The three of them established Torrance-based Scientific Weight Loss LLC and invested $4 million in real estate to set up seven Los Angeles-area cookie diet weight loss center franchises.

But their investment in the cookie diet didn’t turn out to be as sweet as the name suggests, and last month Scientific

Weight Loss filed a federal lawsuit against U.S. Medical Care Holdings LLC,

the Florida-based franchisor of the weight loss centers.

The suit alleges that U.S. Medical Care and its managing member, Dr. Sasson Moulavi of Florida, violated the franchise agreement by starting a similar diet program that gives unfair competition to Scientific Weight Loss’ centers. Scientific Weight Loss wants to stop U.S. Medical Care Holdings from selling their competing cookies and diet programs in California.

The medically supervised cookie diet was started in 1975 by Florida Dr. Sanford Siegal. He licensed his name and trademark in 2002 to Moulavi who wanted to franchise centers nationwide.

The 800-calorie-per-day diet requires that individuals be monitored by a physician. Half of the 800 calories come from a single meal, a dinner of 6 ounces of chicken or fish and vegetables, and the other 400 calories come from eating six of the specially prepared cookies throughout the day. The cookies contain a nutritionally enhanced food mixture and appetite-suppressing enzymes

After Moulavi started franchising the cookie diet centers, a dispute with Siegal turned into a lawsuit. A judge ruled that Moulavi could no longer license the diet using Siegal’s name.

Smart for Life

The California stores are now called Smart for Life. Scientific Weight Loss runs centers in Beverly Hills, Santa Monica, Sherman Oaks, Torrance, Rancho Mirage, Pasadena and Westlake Village.

Milord Keshishian, a Westwood-based lawyer specializing in franchise law, said trademark disputes are common. But this is an unusually complicated case because it seems Moulavi never had clean ownership of the trademark rights to the diet.

“Because the franchisor was licensing the trademark rights from Siegal, who is a separate entity, they couldn’t control the trademark,” said Keshishian, who isn’t involved in the case.

Attorneys for both Scientific Weight Loss and Moulavi’s U.S. Medical Care Holdings did not return calls seeking comment.

The war between Scientific Weight Loss and Moulavi’s company began when he started selling cookie diet products directly to consumers over the Internet in December 2007, according to court documents. His customers can follow the weight loss program without medical supervision on Moulavi’s Web site and purchase higher-calorie versions of the cookies, soups and shakes that Scientific Weight Loss’ Smart for Life centers sell.
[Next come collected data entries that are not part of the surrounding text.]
(** ** The two boundary conventions *)

(** C4: for every state and every input, [wasm_format] of
    [wasi_binding.cc] (integer status returned) and [wasm_format] of the
    export-name file (address of the record returned) end in the same state,
    so every accessor reads the same slot; the integer the first returns is
    the [status] field the second points to; and where one crashes so does
    the other, with the same fault.  The lengths are the same 32 bits, read
    as [int] by the first and as [size_t] by the second. *)
Theorem conventions_leave_same_slot s code code_len filename filename_len :
  match WasiBinding.wasm_format code code_len filename filename_len s,
        ExportName.wasm_format code (to_size_t code_len)
          filename (to_size_t filename_len) s with
  | Done st s1, Done r s2 =>
      s1 = s2 ∧ st = status (ExportName.deref r s2)
      ∧ wasm_get_result_ptr s1 = wasm_get_result_ptr s2
      ∧ wasm_get_result_len s1 = wasm_get_result_len s2
  | Crash e1, Crash e2 => e1 = e2
  | _, _ => False
  end.
Proof.
  rewrite wasi_format_as_export.
  by destruct (ExportName.wasm_format _ _ _ _ s).
Qed.

(** ** The style setters *)

Lemma read_bytes_exact (h : Heap) p n bs :
  read_bytes h p n = Some bs →
  str_size bs = n
  ∧ (n ≠ 0 → ∃ b, h !! p = Some b ∧ bs = take (Z.to_nat n) b).
Proof.
  unfold read_bytes. intros Hr. case_decide; [by simplify_eq|].
  destruct (h !! p) as [b|]; [|done]. case_decide; [|done]. simplify_eq.
  split; [|by eauto].
  unfold str_size in *. rewrite length_take. lia.
Qed.

(** C5: before [wasm_init] ([g_formatter] null) both setters of both files
    return -1 and leave the whole state as it was; afterwards they return 0
    and the state changes in the handle only, whose style field (primary for
    [wasm_set_style], fallback for [wasm_set_fallback_style]) becomes the
    bytes of the given range, [style_len] of them taken from the block at
    [style], the other field being kept.  A range outside a live block has no
    defined behaviour. *)
Theorem set_style_contract s style style_len :
  WasiBinding.wasm_set_style style style_len s
    = set_style_outcome with_style style (to_size_t style_len) s
  ∧ WasiBinding.wasm_set_fallback_style style style_len s
    = set_style_outcome with_fallback_style style (to_size_t style_len) s
  ∧ ExportName.wasm_set_style style style_len s
    = set_style_outcome with_style style style_len s
  ∧ ExportName.wasm_set_fallback_style style style_len s
    = set_style_outcome with_fallback_style style style_len s
  ∧ (∀ set len, g_formatter s = None →
       set_style_outcome set style len s = Done (-1) s)
  ∧ (∀ set len fmt bs,
       g_formatter s = Some fmt → read_bytes (heap s) style len = Some bs →
       set_style_outcome set style len s
         = Done 0 (upd_g_formatter (Some (set bs fmt)) s)
       ∧ str_size bs = len
       ∧ (len ≠ 0 → ∃ b, heap s !! style = Some b ∧ bs = take (Z.to_nat len) b)
       ∧ primaryStyle (with_style bs fmt) = Some bs
       ∧ fallbackStyle (with_style bs fmt) = fallbackStyle fmt
       ∧ fallbackStyle (with_fallback_style bs fmt) = Some bs
       ∧ primaryStyle (with_fallback_style bs fmt) = primaryStyle fmt).
Proof.
  split; [|split; [|split; [|split; [|split]]]].
  1-4: unfold set_style_outcome; unfold_call;
       destruct (g_formatter s); [|done]; by destruct (read_bytes _ _ _).
  - intros set len Hf. unfold set_style_outcome. by rewrite Hf.
  - intros set len fmt bs Hf Hread.
    split; [unfold set_style_outcome; by rewrite Hf, Hread|].
    apply read_bytes_exact in Hread as [Hsize Hblock]. by repeat split.
Qed.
The suit claims that Scientific Weight Loss’ centers have lost business because customers can get similar products from Moulavi without paying $349 for an initial visit and $149 for a monthly membership.

Scientific Weight Loss also claims the cookies prepared by Moulavi’s U.S. Medical Care Holdings and shipped to their centers were contaminated with mold and other foreign matter, and caused patients to become ill.

Despite all the problems, Friedman said Scientific Weight Loss has served 4,000 people at its seven different locations since the company began operating centers more than two years ago.

“We create behavioral changes in a person’s eating habits,” Friedman said. “You are grazing on cookies in combination with water.”